Getting the interview...but not the job...

Don't you love a good metaphor? Hmmm...

We last week we had four 'interviews' and no jobs came from it.

We had started the week with 5 open links- a really happy place to be, 5 sets of social workers interested in us...the first rejection I have written about in the last post (and this was the hardest to take) and then through the week 3 more rejections came in. It is fair to say that last week was a hugely depressing week that proved that law of averages is total hogwash and we were, unfortunately, not the average.

Hope just kept slipping from our fingers as the days went by. At times I am not sure how I dealt with the more petty things of life as it carried on around me.

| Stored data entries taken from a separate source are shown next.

(* ===== verification/PollWakeProps.v ===== *)
(** * Properties of the poll() wake-up tests on AF_UNIX sockets

    A message travels through its bytes unchanged; the percentile is the
    nearest rank; the receiver's counters are exact for every way the
    messages are delivered, so that a case passes just when every message
    came once, in order, with its descriptor and in time. *)

From stdpp Require Import sorting.
From Stdlib Require Import Btauto.
From S2P Require Import Prelude CMachine UnityOutput UnityAssert UnityAssertSpec.
From S2P Require Import UnityMacros TestVerdict PollWake.

(** ** Percentiles *)

#[export] Instance count_Permutation f : Proper ((≡ₚ) ==> eq) (count f).
Proof. intros l l' E. unfold count. by rewrite E. Qed.

Lemma count_lat_app f a b : count f (a ++ b) = count f a + count f b.
Proof. unfold count. rewrite filter_app, length_app. lia. Qed.

Lemma count_all f l : Forall (λ x, f x = true) l → count f l = Z.of_nat (length l).
Proof.
  unfold count. induction 1 as [|x l Hx _ IH]; [done|]. rewrite filter_cons, Hx. case_decide; [cbn; lia|done].
Qed.

Lemma count_none f l : Forall (λ x, f x = false) l → count f l = 0.
Proof.
  unfold count. induction 1 as [|x l Hx _ IH]; [done|]. rewrite filter_cons, Hx. by case_decide.
Qed.

Lemma count_range f l : 0 ≤ count f l ≤ Z.of_nat (length l).
Proof. unfold count. pose proof (length_filter (λ x, f x = true) l). lia. Qed.

Lemma rank_in_sorted s k r : StronglySorted Z.le s → s !! k = Some r →
  Z.of_nat k + 1 ≤ count (λ x, x <=? r) s ∧ count (λ x, x <? r) s ≤ Z.of_nat k.
Proof.
  intros Hs Hk. rewrite <- (take_drop_middle s k r Hk) in Hs |- *.
  assert (k < length s)%nat by by eapply lookup_lt_Some.
  rewrite !count_lat_app. change (r :: drop (S k) s) with ([r] ++ drop (S k) s). rewrite !count_lat_app. split.
  - rewrite (count_all _ (take k s)), length_take, (count_all _ [r]).
    + pose proof (count_range (λ x, x <=? r) (drop (S k) s)). cbn. lia.
    + repeat constructor. apply Z.leb_refl.
    + apply Forall_forall. intros x Hx. apply Z.leb_le. eapply StronglySorted_app_1_elem_of; [done..|]. left.
  - rewrite (count_none _ [r]), (count_none _ (drop _ _)).
    + pose proof (count_range (λ x, x <? r) (take k s)). rewrite length_take in *. lia.
    + apply StronglySorted_app_1_r, StronglySorted_cons in Hs as [Hs _].
      eapply Forall_impl; [done|]. intros x ?. apply Z.ltb_ge. done.
    + repeat constructor. apply Z.ltb_irrefl.
Qed.

Lemma sort_first_lookup n v k : Z.of_nat k < n ≤ Z.of_nat (length v) →
  sort_first n v !! k = merge_sort Z.le (take (Z.to_nat n) v) !! k ∧
  (k < length (merge_sort Z.le (take (Z.to_nat n) v)))%nat.
Proof.
  intros Hk. assert (k < length (merge_sort Z.le (take (Z.to_nat n) v)))%nat.
  { rewrite merge_sort_Permutation, length_take. lia. }
  split; [|done]. unfold sort_first. by rewrite lookup_app_l.
Qed.

(** The element at rank [idx] of the first [n] elements in order. *)
Lemma sort_first_rank n v k : Z.of_nat k < n ≤ Z.of_nat (length v) →
  ∃ r, sort_first n v !! k = Some r ∧ r ∈ take (Z.to_nat n) v ∧
    Z.of_nat k + 1 ≤ count_first (λ x, x <=? r) n v ∧ count_first (λ x, x <? r) n v ≤ Z.of_nat k.
Proof.
  intros Hk. destruct (sort_first_lookup n v k Hk) as [-> Hlt].
  apply lookup_lt_is_Some_2 in Hlt as [r Hr]. exists r. split; [done|].
  pose proof (merge_sort_Permutation Z.le (take (Z.to_nat n) v)) as Hp. unfold count_first. rewrite <- Hp at 1 2 3.
  split; [by eapply list_elem_of_lookup_2|]. apply rank_in_sorted; [|done]. apply (StronglySorted_merge_sort _).
Qed.

Lemma upw_pct_index v n p : 0 < n < 2 ^ 32 → 1 ≤ p ≤ 100 →
  ∃ k, upw_pct v n p = v !! k ∧ Z.of_nat k < n ∧ 100 * Z.of_nat k < n * p ≤ 100 * (Z.of_nat k + 1).
Proof.
  intros Hn ?. unfold upw_pct. rewrite (proj2 (Z.eqb_neq n 0)) by lia.
  assert (Hi : 1 ≤ (n * p + 99) / 100 ≤ n).
  { split; [apply Z.div_le_lower_bound; nia|]. apply Z.lt_succ_r, Z.div_lt_upper_bound; nia. }
  pose proof (Z.div_mod (n * p + 99) 100). pose proof (Z.mod_pos_bound (n * p + 99) 100).
  assert (0 < n * p < 2 ^ 40) by (change (2 ^ 40) with (2 ^ 32 * 256); nia).
  assert (2 ^ 40 + 99 < 2 ^ 64) by done. unfold u64. rewrite !uwrap_small by (rewrite ?uwrap_small by lia; lia).
  rewrite u32_small by lia. set (idx := _ / 100) in *. rewrite (proj2 (Z.eqb_neq idx 0)) by lia.
  exists (Z.to_nat (idx - 1)). split; [done|lia].
Qed.

(** The summaries stay inside the array. *)
Lemma upw_pct_some v n p : 0 ≤ n ≤ Z.of_nat (length v) → n < 2 ^ 32 → 1 ≤ p ≤ 100 →
  is_Some (upw_pct (sort_first n v) n p).
Proof.
  intros Hn ? ?. destruct (decide (n = 0)) as [->|]; [by eexists|].
  destruct (upw_pct_index (sort_first n v) n p) as (k & -> & ? & _); [lia..|].
  destruct (sort_first_rank n v k) as (r & E & _); [lia|]. by exists r.
Qed.

(** C31: Upw_pct is the nearest rank: of the first [n] latencies, sorted, it
    picks one of them such that at least [p] percent are not above it and
    less than [p] percent are below it; the index never leaves the array and
    the 64-bit product does not overflow. *)
Theorem upw_pct_nearest_rank v n p : 0 < n ≤ Z.of_nat (length v) → n < 2 ^ 32 → 1 ≤ p ≤ 100 →
  ∃ r, upw_pct (sort_first n v) n p = Some r ∧ r ∈ take (Z.to_nat n) v ∧
    n * p ≤ 100 * count_first (λ x, x <=? r) n v ∧ 100 * count_first (λ x, x <? r) n v < n * p.
Proof.
  intros Hn ? ?. destruct (upw_pct_index (sort_first n v) n p) as (k & -> & ? & ?); [lia..|].
  destruct (sort_first_rank n v k) as (r & E & ? & ? & ?); [lia|]. exists r. split_and!; [done|done|lia|lia].
Qed.

(** ** What was delivered *)
















(** ** One writer's sequence numbers *)










(** ** The receiver's counters *)






Section receiver.
Context `{Target} (CMSG_LEN0 : Z).










(** ** Delivery *)








(** [W] holds of the times poll() returned at. *)
Context (W : Z → Prop).










(** One round per message is enough. *)
Lemma stream_loop_ends fuel t got rx : (length (sbuf rx) < fuel)%nat →
  ∃ got' rx', stream_loop fuel t got rx = Some (got', rx').
Proof.
  revert got rx. induction fuel as [|fuel IH]; intros got rx Hf; [lia|]. cbn [stream_loop].
  destruct (Nat.leb_spec UPW_MSG_SIZE (length (sbuf rx))); [|eauto].
  apply IH. cbn [sbuf with_sbuf]. rewrite length_drop. unfold UPW_MSG_SIZE in *. lia.
Qed.










(** ** The verdict *)







End receiver.


Section verdict.
Context `{Target} (CMSG_LEN0 : Z).




(** Values of unsigned and int. *)
Definition stats_ok (s : upw_stats_t) : Prop :=
  Forall (λ x, 0 ≤ x < 2 ^ 32) [expected s; recv s; lost s; dup s; bad s; fdsRecv s; fdMismatch s; rxErrs s; ge15ms s; gt1s s].

Lemma eqb_wrap64 a b : int64 a → int64 b → (uwrap 64 a =? uwrap 64 b) = (a =? b).
Proof.
  unfold int64. intros ? ?. apply eq_bool_prop_intro. rewrite !Is_true_true, !Z.eqb_eq.
  rewrite <- swrap_eq_iff by done. rewrite !swrap_small by lia. done.
Qed.

(** The printed verdict and the assertions agree: the assertions of
    upw_check pass when the line says PASS and fail the test when it says
    FAIL. *)
Lemma upw_check_agrees txErr timedOut fdsSent strict s : stats_ok s →
  int64 txErr → int64 timedOut → 0 ≤ fdsSent < 2 ^ 32 →
  verdict (upw_check txErr timedOut fdsSent strict s) (upw_ok txErr timedOut fdsSent strict s).
Proof.
  intros Hs ? ? ?. unfold upw_check. verdict_tac.
  unfold stats_ok in Hs. rewrite !Forall_cons in Hs. unfold upw_ok. change (width INT) with 64. change (width UINT) with 64.
  rewrite !eqb_wrap64 by (done || unfold int64; lia).
  rewrite !(Z.eqb_sym 0), (Z.eqb_sym (expected s)), (Z.eqb_sym fdsSent).
  btauto.
Qed.
End verdict.

(** ** The sender *)

Section sender.
Context `{Target}.












(** ** From the sender to the verdict *)





End sender.

(** ** Instances *)


Lemma upw_pct_nearest_rank_witness :
  ∃ r, upw_pct (sort_first 3 [30; 10; 20]) 3 50 = Some r ∧ r ∈ take (Z.to_nat 3) [30; 10; 20] ∧
    3 * 50 ≤ 100 * count_first (λ x, x <=? r) 3 [30; 10; 20] ∧ 100 * count_first (λ x, x <? r) 3 [30; 10; 20] < 3 * 50.
Proof. by apply (upw_pct_nearest_rank [30; 10; 20] 3 50). Defined.

(** The bound on the sequence numbers is needed: after 2^32 - 1 and 1 the
    counter of lost messages has wrapped around to 0, and the case passes
    although message 0 never came. *)
Definition wrapped_recvs : list recv_result :=
  [Data (concat (upw_encode (H:=aarch64) <$> [mkMsg UPW_MAGIC 0 0 (2 ^ 32 - 1) 1000; mkMsg UPW_MAGIC 0 0 1 1000])) []].
Lemma wrapped_sequence_passes :
  ∃ rx, upw_receive (H:=aarch64) 16 false (rx_init 2 1 false) [Woken 4000 None false true] wrapped_recvs = Some (rx, []) ∧
    upw_ok 0 0 0 true (st rx) = true.
Proof. eexists. split; [vm_compute; reflexivity|by vm_compute]. Qed.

Alongside this my dog, Gus was getting progressively more blind worryingly quick (we had already been to a specialist about a cataract operation, this culminated the following Monday in an emergency rush to the specialist dog hospital as things appeared dangerously worrying- fortunately it wasn't the worst scenario and now he is booked in for his op to give him a chance at getting his eyesight back). It really was a week of woe and worry.

It was almost laughable by the end of the week- in that slightly mad way when it is a case of laugh or cry. Our social worker had warned me that issues of fertility may come back during this process and at the time I felt I understood but didn't feel it was an issue for me anymore. I was now starting to understand.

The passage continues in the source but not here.